The checkpoint was said to be guarded by the U.S. 10th Mountain Division, a light infantry unit, but later revealed to be a unit of the New York National Guard, which arrived in Iraq four months before the shooting and in Baghdad only one month before. The identity of the soldier who fired remained unknown until it was revealed by a Greek student at the University of Bologna, who recovered access to the censored portions of the report by saving the redacted pdf file as a text file. The soldier who fired the fatal bullet was apparently Mario Lozano, a US National Guardsman. The US is not a member of the International Criminal Court. The soldier will not be tried in a non-US court if he should face a trial. However, the fact that the soldier's name was revealed enables the Italian Investigating Magistrates (in Rome) to indict him in absentia.

The standards of US troops at checkpoints has been criticized in the past by human rights associations, and is now under scrutiny.

=== Satellite footage ===
On 28 April, CBS News released a report based on the Pentagon's analysis of an alleged time-stamped satellite footage of the incident. By measuring the distance the car traveled at 91 yards (83 m) and the time elapsed (less than three seconds), the Pentagon concluded that vehicle had to be going in excess of 60 mph (100 km/h).

However, since the Pentagon has not published the alleged footage, no independent analysis of it has been possible. The Pentagon analysts have not spoken to any news organization besides CBS News. Additionally, the definitive report, later released by the US Army, did not mention any satellite images (not even in the confidential parts, that were accidentally made available), raising questions in the Italian media about whether this footage existed at all.

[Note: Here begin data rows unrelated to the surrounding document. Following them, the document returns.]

(** What is prepared of a file *)
Definition prepared `{Crypto, JsCase} (full : bool) (k : nat) (s : Source) (f : PreparedFile) : Prop :=
  let content := in_content (so_node s) in
  pr_id f = Z.of_nat k ∧ pr_name f = basename (so_path s) ∧ pr_size f = byteLength content ∧
  assertFileWithinLimits (JStr (pr_name f)) (jint (pr_size f)) = Ok () ∧ pr_size f <= MAX_FILE_BYTES ∧
  pr_sha256 f = digestHex content ∧ ∃ pieces, piecesOf full content pieces ∧ pr_chunkSha256 f = map digestHex pieces.
Definition openAs (hs : gmap nat OpenFile) (s : Source) (f : PreparedFile) : Prop := ∃ o, hs !! pr_handle f = Some o ∧ of_inode o = so_id s.

(** A file that can be sent *)
Definition acceptable `{JsCase} (s : Source) : Prop :=
  let size := byteLength (in_content (so_node s)) in
  in_kind (so_node s) = RegularFile ∧ size <= MAX_FILE_BYTES ∧ assertFileWithinLimits (JStr (basename (so_path s))) (jint size) = Ok ().

Lemma chunk_start (content : list Z) k : (k < chunkCount content)%nat → (k * Z.to_nat CHUNK_SIZE < length content)%nat.
Proof. unfold chunkCount, byteLength, CHUNK_SIZE. intros Hk. lia. Qed.

Lemma chunks_cover (content : list Z) : (length content <= chunkCount content * Z.to_nat CHUNK_SIZE)%nat.
Proof. unfold chunkCount, byteLength, CHUNK_SIZE. lia. Qed.

(** The pieces after some reads *)
Definition readSoFar (full : bool) (content hash : list Z) (pieces : list (list Z)) : Prop :=
  hash = take (length hash) content ∧ concat pieces = hash ∧ Forall (λ p, 0 < byteLength p <= CHUNK_SIZE) pieces ∧
  (full = true → ∃ k, (k <= chunkCount content)%nat ∧ hash = take (k * Z.to_nat CHUNK_SIZE) content ∧ pieces = chunksOf content k).

Lemma readSoFar_end full content hash pieces : readSoFar full content hash pieces → drop (length hash) content = [] → hash = content ∧ piecesOf full content pieces.
Proof.
  intros (Hh' & Hc & Hp & Hk) Hd. assert (hash = content) as ->.
  { rewrite <-(take_drop (length hash) content), Hd, app_nil_r. exact Hh'. }
  split; [done|]. split_and!; [done..|]. intros Hfull. destruct (Hk Hfull) as (k & Hle & Ht & ->). f_equal.
  pose proof (chunk_start content k). assert (length content <= k * Z.to_nat CHUNK_SIZE)%nat; [|lia].
  apply (f_equal length) in Ht. rewrite length_take in Ht. lia.
Qed.

Lemma readSoFar_next full content hash pieces n :
  readSoFar full content hash pieces → (0 < n <= Z.to_nat CHUNK_SIZE)%nat → (full = true → n = Z.to_nat CHUNK_SIZE) →
  take n (drop (length hash) content) ≠ [] → readSoFar full content (hash ++ take n (drop (length hash) content)) (pieces ++ [take n (drop (length hash) content)]).
Proof.
  intros (Hh' & Hc & Hp & Hk) Hn Hfn Hne. set (payload := take n (drop (length hash) content)) in *.
  assert (length payload <= n)%nat as Hlen by (unfold payload; rewrite length_take; lia). assert (0 < length payload)%nat as Hpos by (destruct payload; [done|cbn; lia]).
  split_and!.
  - rewrite Hh' at 1. unfold payload at 1. rewrite take_take_drop. rewrite length_app.
    unfold payload. rewrite length_take, length_drop. destruct (decide (n <= length content - length hash)%nat); [f_equal; lia|]. rewrite !take_ge by lia. done.
  - rewrite concat_app, Hc. cbn [concat]. by rewrite app_nil_r.
  - apply Forall_app. split; [done|]. apply Forall_singleton. unfold byteLength. lia.
  - intros Hfull. destruct (Hk Hfull) as (k & Hle & Ht & Hpk). specialize (Hfn Hfull). exists (S k).
    assert (length (take (k * Z.to_nat CHUNK_SIZE) content) < length content)%nat as Hlt.
    { rewrite <-Ht. unfold payload in Hpos. rewrite length_take, length_drop in Hpos. lia. }
    rewrite length_take in Hlt. pose proof (chunks_cover content) as Hcov. assert (length hash = k * Z.to_nat CHUNK_SIZE)%nat as Hl by (rewrite Ht, length_take; lia).
    assert (payload = chunkOf content k) as Hpay by (unfold payload, chunkOf; by rewrite Hl, Hfn). split_and!.
    + remember (Z.to_nat CHUNK_SIZE) as c. nia.
    + rewrite Ht, Hpay. unfold chunkOf. rewrite take_take_drop. f_equal. lia.
    + by rewrite Hpk, Hpay, chunksOf_snoc.
Qed.

Section Prepare.
Context `{Crypto, JsCase, Platform, Process, WorkingDirectory}.
Variables (full smooth : bool) (modified : FileIdentity → Z * Z).
(** When nothing may go wrong *)
Variable strict : Prop.
Context (Hsmooth : strict → smooth = true).
#[local] Abbreviation turns := (preparing full smooth modified).
#[local] Abbreviation prepared := (prepared full).

Lemma lift_wp {A} rely (r : result A) (Q : A → Fs → Prop) fs :
  (strict → is_ok r = true) → (∀ a, r = Ok a → Q a fs) → fwp rely turns unchanged (ioLift r) Q (λ _ _, ¬ strict) fs.
Proof. intros Hok HQ. destruct r; [by apply HQ|]. intros Hst. by specialize (Hok Hst). Qed.

Lemma check_wp rely b message (Q : () → Fs → Prop) fs :
  (strict → b = true) → (b = true → Q () fs) → fwp rely turns unchanged (ioCheck b message) Q (λ _ _, ¬ strict) fs.
Proof. intros Hb HQ. apply lift_wp; destruct b; [done|by intros Hst; specialize (Hb Hst)|by intros [] _; apply HQ|done]. Qed.

Section OneFile.
Variables (path : jsstr) (id : FileIdentity) (node : Inode).
#[local] Abbreviation src := {| so_path := path; so_id := id; so_node := node |}.
#[local] Abbreviation known := (Known path path id id {[path := id]} {[id := node]}).
#[local] Abbreviation wp m Q := (fwp (undisturbed path path id id) turns unchanged m Q (λ _ _, ¬ strict)).
Context (Hacceptable : strict → acceptable src).

(** A call on what is known, which fails only when something may go wrong *)
Lemma call_wp {A} (c : Sys A) hs (Q : A → Fs → Prop) fs :
  known hs fs →
  (∀ t s, known hs s → turns A c t s →
     match perform c t s with (inl a, s') => unchanged s s' ∧ Q a s' | (inr _, s') => unchanged s s' ∧ ¬ strict end) →
  wp (call c) Q fs.
Proof using Hsmooth.
  intros HK Hc t s Hr Hp. pose proof (Known_rely _ _ _ _ _ _ _ _ _ HK Hr) as HK'. unfold turn. destruct (failure t) as [e|] eqn:Ef.
  - split; [apply guar_refl|]. cbn [fwp fst snd]. intros Hst. destruct Hp as [_ Hp]. destruct (Hp (Hsmooth Hst)) as [? _]. congruence.
  - specialize (Hc t s HK' Hp). by destruct (perform c t s) as [[a|e] s'].
Qed.

Lemma known_at hs s : known hs s → names s !! path = Some id ∧ inodes s !! id = Some node.
Proof. intros [K1 K2 K3 K4 K5]. split; [eapply lookup_weaken, K1|eapply lookup_weaken, K2]; apply lookup_singleton_eq. Qed.

Lemma lstat_wp hs (Q : Stats → Fs → Prop) fs : known hs fs → (∀ s, known hs s → Q (statOf s id node) s) → wp (call (Lstat path)) Q fs.
Proof using Hsmooth.
  intros HK HQ. apply (call_wp _ hs); [done|]. intros t s HK' _. cbn [perform]. unfold lookupPath. destruct (known_at _ _ HK') as [-> ->].
  split; [apply guar_refl|by apply HQ].
Qed.

Lemma open_wp hs (Q : nat → Fs → Prop) fs :
  known hs fs → (∀ h f s, hs !! h = None → of_inode f = id → known (<[h := f]> hs) s → Q h s) → wp (call (OpenNoFollow path false)) Q fs.
Proof using Hsmooth Hacceptable.
  intros HK HQ. apply (call_wp _ hs); [done|]. intros t s HK' [_ Hp]. cbn [perform]. unfold lookupPath. destruct (known_at _ _ HK') as [-> ->].
  case_bool_decide as Hk. { split; [apply guar_refl|]. intros Hst. destruct (Hacceptable Hst) as (Hr & _). cbn [so_node] in Hr. congruence. }
  case_bool_decide as Hh. { split; [apply guar_refl|]. intros Hst. destruct (Hp (Hsmooth Hst)) as [_ Hn]. rewrite Hn in Hh. by destruct Hh. }
  apply eq_None_not_Some in Hh. destruct HK' as [K1 K2 K3 K4 K5]. split; [apply guar_handles|].
  apply (HQ _ {| of_inode := id; of_position := 0; of_writable := false |}); [by eapply lookup_weaken_None|done|].
  split; try done. cbn [set_handles handles]. by apply insert_mono.
Qed.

While satellite coverage of Route Irish would be justified, as ambassador Negroponte was traveling on it, the Italian report claimed that weather conditions were so bad that no image could be acquired by satellites. The Italians also reported having asked for such imagery, and being told that the closest pictures available were for 2 and March, due to bad weather. The adverse weather condition was in actuality the reason why ambassador Negroponte moved by car convoy and not by helicopter, which was in turn the reason for the establishment of the blocking point, according to the US report.

===Ballistics evidence===
Ballistics experts commissioned by the Investigating Magistrates in Rome responsible for a criminal inquiry who examined the car in Rome came to the conclusion that the car was travelling no faster than 45 mph (60 km/h).